Comprehensive rewrite shifting from unilateral commitments to industry-wide framework
PolicyAnthropic released RSP v3.0, a comprehensive rewrite of its safety framework. Major changes: shifted from unilateral safety commitments to industry-wide recommendations, introduced Frontier Safety Roadmaps and Risk Reports for transparency, and controversially removed the 'pause commitment' — the hard limit barring training more capable models without proven safety measures. Critics called it a weakening; Anthropic argued the collective action framing was more realistic.
The most significant philosophical change: RSP v3.0 argues that catastrophic AI risk depends on the actions of all frontier developers, not just one. A unilateral pause by Anthropic would not reduce global risk if competitors continued. The policy therefore separates what Anthropic commits to doing unilaterally (its own safety practices) from what it recommends the industry adopt collectively.
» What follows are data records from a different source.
(** ** Products *)
Fixpoint dot (a b : list Z) : Z :=
  match a, b with u :: a, v :: b => u * v + dot a b | _, _ => 0 end.

Lemma dot_bound a b A B : abs_bounds a A -> abs_bounds b B -> Z.abs (dot a b) <= dot A B.
Proof.
  intros Ha. revert b B. induction Ha as [|x X a A Hx Ha IH]; intros b B Hb; [done|].
  destruct Hb as [|y Y b B Hy Hb]; [done|]. simpl. specialize (IH _ _ Hb).
  pose proof (abs_mul_le _ _ _ _ Hx Hy). lia.
Qed.

Lemma dot_from_ok x X a b A B :
  Z.abs x <= X -> abs_bounds a A -> abs_bounds b B -> X + dot A B < 2 ^ 63 ->
  dot_from x a b = Ok (x + dot a b).
Proof.
  intros Hx Ha. revert x X Hx b B. induction Ha as [|u U a A Hu Ha IH]; intros x X Hx b B Hb Hs.
  { simpl. by rewrite Z.add_0_r. }
  destruct Hb as [|v V b B Hv Hb]; simpl in *; [by rewrite Z.add_0_r|].
  pose proof (abs_mul_le _ _ _ _ Hu Hv). pose proof (dot_bound _ _ _ _ Ha Hb).
  rewrite (i64_ok (u * v) (U * V)) by lia. simpl. rewrite (i64_ok (x + u * v) (X + U * V)) by lia. simpl.
  rewrite (IH (x + u * v) (X + U * V) ltac:(lia) b B) by (done || lia). f_equal. lia.
Qed.

Lemma dot64_ok a b A B :
  abs_bounds a A -> abs_bounds b B -> dot A B < 2 ^ 63 -> dot64 a b = Ok (dot a b).
Proof.
  intros Ha Hb Hs. destruct Ha as [|u U a A Hu Ha], Hb as [|v V b B Hv Hb]; try done. simpl in *.
  pose proof (abs_mul_le _ _ _ _ Hu Hv). pose proof (dot_bound _ _ _ _ Ha Hb).
  rewrite (i64_ok (u * v) (U * V)) by lia. simpl. by rewrite (dot_from_ok _ (U * V) _ _ A B) by (done || lia).
Qed.

(** Bounds of the limbs of a loaded scalar. *)
Definition limb_abs : list Z := replicate 11 (2 ^ 21) ++ [2 ^ 25].

Definition conv_val (a b : list Z) (k : nat) : Z := dot (conv_left k a) (conv_right k b).

Lemma conv_bounds k a b A B :
  abs_bounds a A -> abs_bounds b B ->
  abs_bounds (conv_left k a) (conv_left k A) /\ abs_bounds (conv_right k b) (conv_right k B).
Proof.
  intros Ha Hb. split; [by apply Forall2_take, Forall2_drop|].
  by apply Forall2_reverse, Forall2_take, Forall2_drop.
Qed.

Lemma mapR_ok {A} (f : A -> result Z) g xs :
  Forall (fun x => f x = Ok (g x)) xs -> mapR f xs = Ok (g <$> xs).
Proof. induction 1 as [|x xs Hx Hxs IH]; [done|]. simpl. rewrite Hx. simpl. by rewrite IH. Qed.

Lemma digits_abs a : in_ivs a (digit_ivs sc_widths) -> abs_bounds a limb_abs.
Proof.
  intros H. unfold digit_ivs, sc_widths in H. cbn [replicate app fmap list_fmap] in H.
  ivs_inv H. unfold inside in *. simpl in *. repeat (constructor; [lia|]). constructor.
Qed.

Lemma products_spec a b :
  in_ivs a (digit_ivs sc_widths) -> in_ivs b (digit_ivs sc_widths) ->
  products a b = Ok (conv_val a b <$> seq 0 23) /\
  in_ivs (conv_val a b <$> seq 0 23) (replicate 23 (- 2 ^ 51, 2 ^ 51)).
Proof.
  intros Ha%digits_abs Hb%digits_abs.
  assert (Forall (fun k => conv_val limb_abs limb_abs k <= 2 ^ 51) (seq 0 23)) as Hall
    by (apply (bool_decide_eq_true_1 _); by vm_compute).
  split.
  - apply mapR_ok. revert Hall. apply Forall_impl. intros k Hk.
    destruct (conv_bounds k _ _ _ _ Ha Hb) as [Hl Hr]. eapply dot64_ok; [done..|]. unfold conv_val in Hk. lia.
  - change (replicate 23 (- 2 ^ 51, 2 ^ 51)) with ((fun _ => (- 2 ^ 51, 2 ^ 51)) <$> seq 0 23).
    apply Forall2_fmap, Forall_Forall2_diag. revert Hall. apply Forall_impl. intros k Hk.
    destruct (conv_bounds k _ _ _ _ Ha Hb) as [Hl Hr]. pose proof (dot_bound _ _ _ _ Hl Hr).
    unfold conv_val, inside in *. simpl in *. lia.
Qed.

Lemma products_value a b :
  length a = 12%nat -> length b = 12%nat ->
  eval (sc_weights 23) (conv_val a b <$> seq 0 23) = eval (sc_weights 12) a * eval (sc_weights 12) b.
Proof.
  intros La Lb. do 12 (destruct a as [|? a]; [done|]). destruct a; [|done].
  do 12 (destruct b as [|? b]; [done|]). destruct b; [|done].
  let w := eval vm_compute in (sc_weights 23) in change (sc_weights 23) with w.
  let w := eval vm_compute in (sc_weights 12) in change (sc_weights 12) with w.
  cbn [seq fmap list_fmap]. unfold conv_val, conv_left, conv_right.
  cbn [Nat.min Nat.sub take drop reverse rev_append dot eval]. ring.
Qed.

Definition product_ivs : list iv := replicate 23 (- 2 ^ 51 - 2 ^ 26, 2 ^ 51 + 2 ^ 26) ++ [(0, 0)].

Lemma sc_round_24_spec s :
  in_ivs s product_ivs ->
  returns (sc_round_24 s) (fun s' => in_ivs s' wide_24 /\ eval (sc_weights 24) s' = eval (sc_weights 24) s).
Proof.
  intros Hs. unfold sc_round_24. unfold product_ivs in Hs. cbn [replicate app] in Hs.
  do 23 sc_carry carry_round_spec 24%nat.
  apply returns_ok. split; [|congruence].
  eapply in_ivs_widen; [eassumption | by vm_compute].
Qed.

Lemma sc_product_reduce s :
  in_ivs s product_ivs ->
  (let! s := sc_round_24 s in sc_reduce_24 s) = Ok (le_bytes 32 (eval (sc_weights 24) s mod l)).
Proof.
  intros Hs. pose proof (sc_round_24_spec _ Hs) as (s' & -> & Hs' & <-)%returns_inv.
  cbn [bind]. by apply sc_reduce_24_spec.
Qed.

Lemma sc_mul_spec a b :
  bytes a -> length a = 32%nat -> bytes b -> length b = 32%nat ->
  sc_mul a b = Ok (le_bytes 32 ((le_val a * le_val b) mod l)).
Proof.
  intros Ha La Hb Lb. unfold sc_mul, sc_mul_limbs.
  destruct (sc_load_spec a Ha La) as (x & -> & Hx & <-). destruct (sc_load_spec b Hb Lb) as (y & -> & Hy & <-).
  cbn [bind]. destruct (products_spec x y Hx Hy) as [-> Hp]. cbn [bind].
  rewrite sc_product_reduce.
  - rewrite eval_snoc_0, products_value by (by eapply Forall2_length in Hx, Hy). done.
  - apply in_ivs_snoc; [|done]. eapply in_ivs_widen; [done|by vm_compute].
Qed.

(** The sums of [sc_muladd] and [sc_mulsub]: the products added to [c] limb by limb. *)
Lemma eval_add_low ws c s :
  (length c <= length s)%nat ->
  eval ws (zip_with Z.add c (take (length c) s) ++ drop (length c) s) = eval ws c + eval ws s.
Proof.
  revert ws s. induction c as [|x c IH]; intros [|w ws] [|y s] Hl; simpl in *; try done; try lia.
  rewrite IH by lia. lia.
Qed.

Lemma eval_short ws ws' s : (length s <= length ws)%nat -> eval (ws ++ ws') s = eval ws s.
Proof.
  revert s. induction ws as [|w ws IH]; intros [|x s] Hl; simpl in *; try done; [|lia|].
  - by destruct ws'.
  - rewrite IH by lia. done.
Qed.

Lemma in_ivs_add_low c s :
  in_ivs c (digit_ivs sc_widths) -> in_ivs s (replicate 23 (- 2 ^ 51, 2 ^ 51)) ->
  in_ivs ((zip_with Z.add c (take 12 s) ++ drop 12 s) ++ [0]) product_ivs.
Proof.
  intros Hc Hs. apply in_ivs_snoc; [|done].
  eapply in_ivs_widen.
  - apply Forall2_app; [apply in_ivs_zip_add; [exact Hc|]|]; [by apply Forall2_take | by apply Forall2_drop].
  - by vm_compute.
Qed.

Lemma sc_low_reduce c s :
  in_ivs c (digit_ivs sc_widths) -> in_ivs s (replicate 23 (- 2 ^ 51, 2 ^ 51)) ->
  (let! s := sc_round_24 (zip_with Z.add c (take 12 s) ++ drop 12 s ++ [0]) in sc_reduce_24 s) =
  Ok (le_bytes 32 ((eval (sc_weights 12) c + eval (sc_weights 23) s) mod l)).
Proof.
  intros Hc Hs. pose proof (Forall2_length Hc) as Lc. pose proof (Forall2_length Hs) as Ls.
  change (length (digit_ivs sc_widths)) with 12%nat in Lc. rewrite length_replicate in Ls.
  rewrite app_assoc, sc_product_reduce by (by apply in_ivs_add_low).
  rewrite eval_snoc_0.
  - pose proof (eval_add_low (sc_weights 23) c s ltac:(lia)) as E. rewrite Lc in E. rewrite E.
    change (sc_weights 23) with (sc_weights 12 ++ drop 12 (sc_weights 23)) at 1.
    by rewrite eval_short by (by rewrite Lc).
  - rewrite length_app, length_zip_with, length_take, length_drop. lia.
Qed.

Lemma sc_muladd_spec a b c :
  bytes a -> length a = 32%nat -> bytes b -> length b = 32%nat -> bytes c -> length c = 32%nat ->
  sc_muladd a b c = Ok (le_bytes 32 ((le_val c + le_val a * le_val b) mod l)).
Proof.
  intros Ha La Hb Lb Hc Lc. unfold sc_muladd, sc_muladd_limbs.
  destruct (sc_load_spec a Ha La) as (x & -> & Hx & <-). destruct (sc_load_spec b Hb Lb) as (y & -> & Hy & <-).
  destruct (sc_load_spec c Hc Lc) as (z & -> & Hz & <-).
  cbn [bind]. destruct (products_spec x y Hx Hy) as [-> Hp]. cbn [bind].
  rewrite (zipR_add _ _ _ _ Hz (Forall2_take _ _ _ 12 Hp)) by done. cbn [bind].
  rewrite sc_low_reduce by done.
  by rewrite products_value by (by eapply Forall2_length in Hx, Hy).
Qed.

(** The top limb [-a11*b11] is the negated last product. *)
Lemma conv_top a b x y :
  length a = 12%nat -> length b = 12%nat -> a !! 11%nat = Some x -> b !! 11%nat = Some y ->
  conv_val a b 22 = x * y.
Proof.
  intros La Lb Hx Hy. do 12 (destruct a as [|? a]; [done|]). destruct a; [|done].
  do 12 (destruct b as [|? b]; [done|]). destruct b; [|done].
  simpl in Hx, Hy. simplify_eq. unfold conv_val. cbn. lia.
Qed.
RSP v1.0 and v2.0 included a commitment to pause model training if safety evaluations could not keep up with capability advances. RSP v3.0 removes this hard limit. Anthropic argues the commitment was unrealistic in a competitive market and that continuous safety investment is more effective than a binary pause/go decision. Critics called this a retreat from Anthropic's founding safety principles.
RSP v3.0 introduces two new transparency mechanisms: Frontier Safety Roadmaps (detailed plans for upcoming safety goals and evaluations) and Risk Reports (quantified risk assessments across all deployed models). These provide external accountability even as the pause commitment is removed.